Chassés de leur village par les combats, John et sa famille vivent maintenant dans la ville de Yambio. Dans sa ferme, John produisait haricots, gombos, pommes de terre et oranges. Il était agriculteur et tailleur. Sa famille disposait ainsi de bons revenus et John pouvait assumer les frais de scolarité de ses neuf enfants. Aujourd'hui, la ferme – située de l’autre côté de la ligne de front– est inaccessible. La machine à coudre a été endommagée et ne peut pas être réparée, faute de pièces de rechange. « Je ne peux pas concurrencer les tailleurs de la ville ; les gens d’ici ne me connaissent pas et je peine à trouver des clients ». Grâce à des petits travaux (ramassage de bois, fabrication de briques et autres emplois journaliers), John et ses fils aînés, qui ont dû quitter l’école, parviennent à faire vivre la famille. Pour avoir plus de travail, John s’efforce de lier connaissance avec les habitants du quartier mais, s’habituant difficilement à cette vie, il rêve de retourner au village.
Institutrice à la retraite, Antonina vivait avec sa fille et ses trois petits-enfants. Puis, les combats ont éclaté en ville. « Nous avons entendu des tirs, et nous avons vu les gens commencer à courir. J’ai dit à ma fille de prendre les enfants et de s’enfuir avec eux. Bien sûr, avec mes béquilles, il n’était pas question de pouvoir les suivre ». Deux mois ont passé, et elle n’a aucune nouvelle. « J’essaie tous les jours d’imaginer la vie qu’ils ont maintenant. Je ne sais même pas où ils sont. »

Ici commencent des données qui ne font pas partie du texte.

(* ===== verification/DashBus.v ===== *)
(** * The [dash] instrument's subscriptions on the bus (instruments.py, lines 52-56 and 85)

    At [init] [dash] makes two subscriptions on [ov.given], in this
    order: [out_err = gv["?#stdout"].roll(10) | gv["?#stderr"].roll(10)],
    whose subscriber gives [stdout="".join(txt)] back on the bus, and
    [gv.where("!silent").subscribe(update_with)].  A given dictionary is
    delivered to them in subscription order ([dash_deliver]); the echo
    that [out_err] gives is delivered to the same subscriptions within that
    delivery, so [dash_give] is recursive, with fuel.  The theorems show
    that two levels always suffice (the echo's only key, [stdout], feeds
    no roll), what the [stdout] row shows after any sequence of captured
    lines, and that a [silent] dictionary can change that row only. *)

From S2P Require Import Prelude Stream Dash Integration.
From stdpp Require Import gmap.
Local Open Scope nat_scope.

Module DashBus.

Import Dash Integration.

(** [roll(10)]. *)
Definition out_err_window : nat := 10.

(** ["".join(txt)]: TypeError on an item that is not a [str]. *)
Fixpoint py_join (txt : list Value) : res string :=
  match txt with
  | [] => Ok ""
  | VStr s :: r => (λ t, s +:+ t) <$> py_join r
  | _ :: _ => Raise (TypeError "sequence item: expected str instance")
  end.

(** [ov.give(stdout="".join(txt))]. *)
Definition echo_dict (txt : string) : Event := [("stdout", VStr txt)].

(** The state of [dash]'s subscriptions: the windows of the two
    [roll(10)] and the table. *)
Record DashBus := MkDB {
  out_win : list Value;    (** [gv["?#stdout"].roll(10)] *)
  err_win : list Value;    (** [gv["?#stderr"].roll(10)] *)
  db_dash : DashState      (** [rows] and [table] *)
}.

Definition db_init : DashBus := MkDB [] [] dash_init.

(** [gv.where("!silent").subscribe(update_with)]. *)
Definition where_not_silent (e : Event) (d : DashState) : res DashState :=
  if dict_has "silent" e then Ok d else update_with e d.

(** A delivery: its result, [None] when it did not finish. *)
Abbreviation Delivery := (option (res DashBus)).

Definition then_give (m : Delivery) (k : DashBus -> Delivery) : Delivery :=
  match m with
  | Some (Ok st) => k st
  | Some (Raise x) => Some (Raise x)
  | None => None
  end.

(** One side of [out_err]: when the dictionary has key [k], push its value
    on the window and give the joined window back on the bus ([give]). *)
Definition roll_side (give : Event -> DashBus -> Delivery) (k : string) (e : Event)
    (win : DashBus -> list Value) (set : list Value -> DashBus -> DashBus) (st : DashBus) : Delivery :=
  match dict_get k e with
  | None => Some (Ok st)
  | Some v =>
      let w := lastn out_err_window (win st ++ [v]) in
      match py_join w with
      | Ok txt => give (echo_dict txt) (set w st)
      | Raise x => Some (Raise x)
      end
  end.

(** The delivery of [e] to the dash's subscriptions, in subscription
    order: the [#stdout] side of [out_err], its [#stderr] side, then
    [where("!silent")]; [give] delivers the echoes. *)
Definition dash_deliver (give : Event -> DashBus -> Delivery) (e : Event) (st : DashBus) : Delivery :=
  then_give (roll_side give "#stdout" e out_win (λ w st, MkDB w (err_win st) (db_dash st)) st) (λ st1,
  then_give (roll_side give "#stderr" e err_win (λ w st, MkDB (out_win st) w (db_dash st)) st1) (λ st2,
  Some ((λ d, MkDB (out_win st2) (err_win st2) d) <$> where_not_silent e (db_dash st2)))).

(** [ov.give(...)] as the dash's subscriptions see it, nested [fuel]
    levels deep. *)
Fixpoint dash_give (fuel : nat) : Event -> DashBus -> Delivery :=
  match fuel with
  | 0 => λ _ _, None
  | S f => dash_deliver (dash_give f)
  end.

(** A bus of given dictionaries, each delivered with two levels: the
    dictionary and the echo it causes. *)
Fixpoint dash_run (l : list Event) (st : DashBus) : Delivery :=
  match l with
  | [] => Some (Ok st)
  | e :: l' => then_give (dash_give 2 e st) (dash_run l')
  end.

(** ** The echo is delivered in one level *)

(** The echo has no [#stdout] or [#stderr] key: its delivery reaches
    [where("!silent")] only. *)
Lemma echo_deliver give txt st :
  dash_deliver give (echo_dict txt) st =
    Some ((λ d, MkDB (out_win st) (err_win st) d) <$> where_not_silent (echo_dict txt) (db_dash st)).
Proof. destruct st. reflexivity. Qed.

(** Two ways of giving that agree on the echoes. *)
Definition echo_equiv (g1 g2 : Event -> DashBus -> Delivery) : Prop :=
  ∀ txt st, g1 (echo_dict txt) st = g2 (echo_dict txt) st.

#[export] Instance echo_equiv_equivalence : Equivalence echo_equiv.
Proof.
  split.
  - by intros g txt st.
  - intros g1 g2 H txt st. by rewrite H.
  - intros g1 g2 g3 H1 H2 txt st. by rewrite H1, H2.
Qed.

Lemma then_give_ext m k1 k2 : (∀ st, k1 st = k2 st) -> then_give m k1 = then_give m k2.
Proof. intros H. destruct m as [[]|]; simpl; auto. Qed.

Lemma roll_side_ext g1 g2 k e win set st :
  echo_equiv g1 g2 -> roll_side g1 k e win set st = roll_side g2 k e win set st.
Proof. intros Hg. unfold roll_side. destruct (dict_get k e); [|done]. destruct (py_join _); [apply Hg|done]. Qed.

(** A delivery depends on the way of giving only through the echoes. *)
#[export] Instance dash_deliver_proper : Proper (echo_equiv ==> eq ==> eq ==> eq) dash_deliver.
Proof.
  intros g1 g2 Hg e ? <- st ? <-. unfold dash_deliver. rewrite (roll_side_ext g1 g2) by done.
  apply then_give_ext. intros st1. by rewrite (roll_side_ext g1 g2).
Qed.

Lemma dash_give_echo f : echo_equiv (dash_give (S f)) (dash_give 1).
Proof. intros txt st. cbn [dash_give]. by rewrite !echo_deliver. Qed.

Lemma then_give_some m k : is_Some m -> (∀ st, is_Some (k st)) -> is_Some (then_give m k).
Proof. intros [[] ->] Hk; simpl; eauto. Qed.

Lemma roll_side_some g k e win set st :
  (∀ txt st, is_Some (g (echo_dict txt) st)) -> is_Some (roll_side g k e win set st).
Proof. intros Hg. unfold roll_side. destruct (dict_get k e); [|eauto]. destruct (py_join _); eauto. Qed.

(** ** The [stdout] row after captured lines *)

(** A line the capture gives, on [#stdout] or on [#stderr]. *)
Inductive Line := OutLine (s : string) | ErrLine (s : string).

Definition line_dict (l : Line) : Event :=
  match l with OutLine s => [("#stdout", VStr s)] | ErrLine s => [("#stderr", VStr s)] end.

Definition outs (ls : list Line) : list string := omap (λ l, match l with OutLine s => Some s | _ => None end) ls.
Definition errs (ls : list Line) : list string := omap (λ l, match l with ErrLine s => Some s | _ => None end) ls.

(** ["".join] of strings. *)
Definition join_strs (zs : list string) : string := foldr String.append "" zs.

(** What the [stdout] row should show: the last ten lines of the stream
    that wrote last, joined. *)
Definition shown_after (ls : list Line) : option string :=
  match last ls with
  | Some (OutLine _) => Some (join_strs (lastn out_err_window (outs ls)))
  | Some (ErrLine _) => Some (join_strs (lastn out_err_window (errs ls)))
  | None => None
  end.

(** The table with at most the [stdout] row. *)
Definition show_stdout (o : option string) : DashState :=
  match o with
  | None => dash_init
  | Some t => MkDash {[ "stdout" := RPlain (VStr t) "{}" ]} ["stdout"]
  end.

Definition state_after (ls : list Line) : DashBus :=
  MkDB (VStr <$> lastn out_err_window (outs ls)) (VStr <$> lastn out_err_window (errs ls)) (show_stdout (shown_after ls)).

Lemma py_join_strs zs : py_join (VStr <$> zs) = Ok (join_strs zs).
Proof. induction zs as [|z zs IH]; [done|]. cbn [fmap list_fmap py_join]. by rewrite IH. Qed.

Lemma update_with_echo o t : update_with (echo_dict t) (show_stdout o) = Ok (show_stdout (Some t)).
Proof.
  unfold echo_dict. rewrite update_with_single by reflexivity. destruct o as [t'|]; [|reflexivity].
  unfold update_item, show_stdout. cbn [rows table]. rewrite lookup_singleton_eq. simpl.
  by rewrite insert_singleton_eq.
Qed.

Lemma where_line_dict l d : where_not_silent (line_dict l) d = Ok d.
Proof. by destruct l. Qed.

Lemma window_snoc (zs : list string) z :
  lastn out_err_window ((VStr <$> lastn out_err_window zs) ++ [VStr z]) = VStr <$> lastn out_err_window (zs ++ [z]).
Proof. rewrite !fmap_lastn, fmap_app. apply lastn_snoc. Qed.

Lemma outs_snoc ls l : outs (ls ++ [l]) = outs ls ++ match l with OutLine s => [s] | _ => [] end.
Proof. unfold outs. rewrite omap_app. by destruct l. Qed.

Lemma errs_snoc ls l : errs (ls ++ [l]) = errs ls ++ match l with ErrLine s => [s] | _ => [] end.
Proof. unfold errs. rewrite omap_app. by destruct l. Qed.

Lemma where_echo o t : where_not_silent (echo_dict t) (show_stdout o) = Ok (show_stdout (Some t)).
Proof. apply update_with_echo. Qed.

(** One captured line: its window grows, the echo shows the window. *)
Lemma give_line ls l : dash_give 2 (line_dict l) (state_after ls) = Some (Ok (state_after (ls ++ [l]))).
Proof.
  unfold state_after. rewrite outs_snoc, errs_snoc. unfold shown_after at 2. rewrite last_snoc.
  cbn [dash_give]. unfold dash_deliver, roll_side.
  destruct l as [x|x]; simpl dict_get; cbn [then_give out_win err_win db_dash];
    rewrite ?app_nil_r, window_snoc, py_join_strs, ?outs_snoc, ?errs_snoc, ?app_nil_r;
    cbn [then_give db_dash out_win err_win]; rewrite where_echo; cbn [fmap res_fmap];
    [rewrite (where_line_dict (OutLine x))|rewrite (where_line_dict (ErrLine x))]; reflexivity.
Qed.

Lemma dash_run_app l1 l2 st : dash_run (l1 ++ l2) st = then_give (dash_run l1 st) (dash_run l2).
Proof.
  revert st. induction l1 as [|e l1 IH]; intros st; [done|]. cbn [app dash_run].
  destruct (dash_give 2 e st) as [[]|]; cbn [then_give]; auto.
Qed.

Lemma dash_run_lines ls : dash_run (line_dict <$> ls) db_init = Some (Ok (state_after ls)).
Proof.
  induction ls as [|l ls IH] using rev_ind; [done|].
  rewrite fmap_app, dash_run_app, IH. cbn [then_give fmap list_fmap dash_run].
  rewrite give_line. done.
Qed.

(** A delivery changes the table through the echo, which only touches
    the [stdout] row, and through [update_with]. *)
Lemma where_echo_any t d : where_not_silent (echo_dict t) d = Ok (update_item None d ("stdout", VStr t)).
Proof. apply update_with_single. reflexivity. Qed.

Lemma echo_rows t st st' k :
  dash_give 1 (echo_dict t) st = Some (Ok st') -> k ≠ "stdout" -> rows (db_dash st') !! k = rows (db_dash st) !! k.
Proof.
  cbn [dash_give]. rewrite echo_deliver, where_echo_any. intros [= <-] Hk. cbn [db_dash].
  exact (update_item_other None (db_dash st) "stdout" (VStr t) k (λ H, Hk (eq_sym H))).
Qed.

Lemma roll_side_rows k0 e win set st st' k :
  roll_side (dash_give 1) k0 e win set st = Some (Ok st') ->
  (∀ w st, db_dash (set w st) = db_dash st) -> k ≠ "stdout" ->
  rows (db_dash st') !! k = rows (db_dash st) !! k.
Proof.
  unfold roll_side. destruct (dict_get k0 e); [|by intros [= <-]].
  destruct (py_join _) as [t|]; [|done]. intros H Hset Hk. by rewrite (echo_rows _ _ _ _ H Hk), Hset.
Qed.

(** ** Properties *)

(** C12. The echo never feeds itself: the dictionary [out_err] gives has
    the key [stdout], which neither roll reads, so every delivery to the
    dash's subscriptions finishes within two levels, and more levels
    change nothing. *)
Theorem dash_give_terminates e st :
  is_Some (dash_give 2 e st) /\ ∀ f, dash_give (2 + f) e st = dash_give 2 e st.
Proof.
  split.
  - change (dash_give 2 e st) with (dash_deliver (dash_give 1) e st). unfold dash_deliver.
    assert (∀ txt st, is_Some (dash_give 1 (echo_dict txt) st)) as Hecho.
    { intros txt st'. cbn [dash_give]. rewrite echo_deliver. eauto. }
    apply then_give_some; [by apply roll_side_some|]. intros st1.
    apply then_give_some; [by apply roll_side_some|eauto].
  - intros f. change (dash_deliver (dash_give (S f)) e st = dash_deliver (dash_give 1) e st).
    by rewrite (dash_give_echo f).
Qed.

(** C9. The lines that the capture gives come back as the [stdout]
    row: after any sequence of lines on [#stdout] and [#stderr], the
    table has that one row, showing the last ten lines of the stream
    that wrote last, joined; the other stream's lines are not shown. *)
Theorem dash_stdout_row ls :
  ∃ st, dash_run (line_dict <$> ls) db_init = Some (Ok st) /\
    dash_value "stdout" (db_dash st) = VStr <$> shown_after ls /\
    ∀ k, k ≠ "stdout" -> rows (db_dash st) !! k = None.
Proof.
  exists (state_after ls). split; [apply dash_run_lines|]. unfold state_after, dash_value. cbn [db_dash].
  destruct (shown_after ls) as [t|]; cbn [show_stdout rows dash_init].
  - rewrite lookup_singleton_eq. split; [done|]. intros k Hk. by rewrite lookup_singleton_ne.
  - rewrite lookup_empty. split; [done|]. intros k _. apply lookup_empty.
Qed.

(** C34. A [silent] dictionary never reaches [update_with]; through the
    echo of its [#stdout] or [#stderr] lines it can change the [stdout]
    row, and no other. *)
Theorem dash_silent_only_stdout e st st' k :
  dict_has "silent" e = true -> dash_give 2 e st = Some (Ok st') -> k ≠ "stdout" ->
  rows (db_dash st') !! k = rows (db_dash st) !! k.
Proof.
  intros Hs. change (dash_give 2 e st) with (dash_deliver (dash_give 1) e st). unfold dash_deliver.
  destruct (roll_side _ "#stdout" _ _ _ st) as [[st1|]|] eqn:E1; cbn [then_give]; [|done|done].
  destruct (roll_side _ "#stderr" _ _ _ st1) as [[st2|]|] eqn:E2; cbn [then_give]; [|done|done].
  unfold where_not_silent. rewrite Hs. cbn [fmap res_fmap]. intros [= <-] Hk. cbn [db_dash].
  by rewrite (roll_side_rows _ _ _ _ _ _ _ E2 (λ _ _, eq_refl) Hk), (roll_side_rows _ _ _ _ _ _ _ E1 (λ _ _, eq_refl) Hk).
Qed.

(** ** Concrete runs *)

(** A silent dictionary with a captured line: the line is echoed, its
    own keys are not shown. *)
Definition silent_line : Event := [("silent", VBool true); ("#stdout", VStr "epoch 1"); ("loss", VInt 1)].

(** The echo is delivered first: the [stdout] row comes before the
    dictionary's own keys. *)
Example echo_row_first :
  match dash_give 2 [("#stdout", VStr "epoch 1"); ("loss", VInt 1)] db_init with
  | Some (Ok st) => Some (table (db_dash st))
  | _ => None
  end = Some ["stdout"; "loss"].
Proof. reflexivity. Qed.

Lemma dash_silent_only_stdout_witness :
  ∃ st', dash_give 2 silent_line db_init = Some (Ok st') /\
    rows (db_dash st') !! "loss" = rows (db_dash db_init) !! "loss".
Proof.
  set (st' := match dash_give 2 silent_line db_init with Some (Ok st) => st | _ => db_init end).
  assert (dash_give 2 silent_line db_init = Some (Ok st')) as H by reflexivity.
  exists st'. split; [exact H|]. apply (dash_silent_only_stdout silent_line db_init st' "loss"); [reflexivity|exact H|done].
Defined.

End DashBus.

Pénina est aveugle. Avant, les voisins s’occupaient d’elle et lui apportaient tous les jours de quoi manger. Quand les combats ont éclaté, les gens se sont enfuis. Aujourd’hui encore, de nombreuses maisons sont vides. « Les gens qui m’aidaient ne sont pas revenus. J’essaie de ramasser des feuilles de manioc et de cuisiner mes propres repas, mais la vie est loin d’être facile. »
Elle n’est pas sûre de son âge, mais Angelina sait qu’elle est arrivée au stade où il est très difficile de vivre seule. Certes, auparavant, ses voisins l’aidaient beaucoup. « On m’apportait de l’argent et de la nourriture ». Quand les combats ont vidé le quartier de ses habitants, Angelina s’est retrouvée seule. « J’ai prié pour que les gens reviennent vite. Je pensais que j’allais mourir si je restais seule ici. Peu à peu, les gens regagnent leur foyer mais beaucoup de maisons restent vides ». Angelina essaie de cultiver son petit lopin de terre mais, à son âge, le travail physique est pénible. « Je suis partie très tôt ce matin ; aller au champ et en revenir m’a pris toute la journée, mais j’ai pu ramener un peu de manioc pour un repas. »
Dans la région de l'Équatoria, au Soudan du Sud, l'intensification de la violence au cours de ces derniers mois a chassé des milliers de personnes de leur foyer, dispersant les familles et les communautés. Si certaines personnes ont été déracinées et doivent aujourd'hui s'adapter à un environnement inhabituel, d'autres n'ont pu partir et sont livrées à elles-mêmes.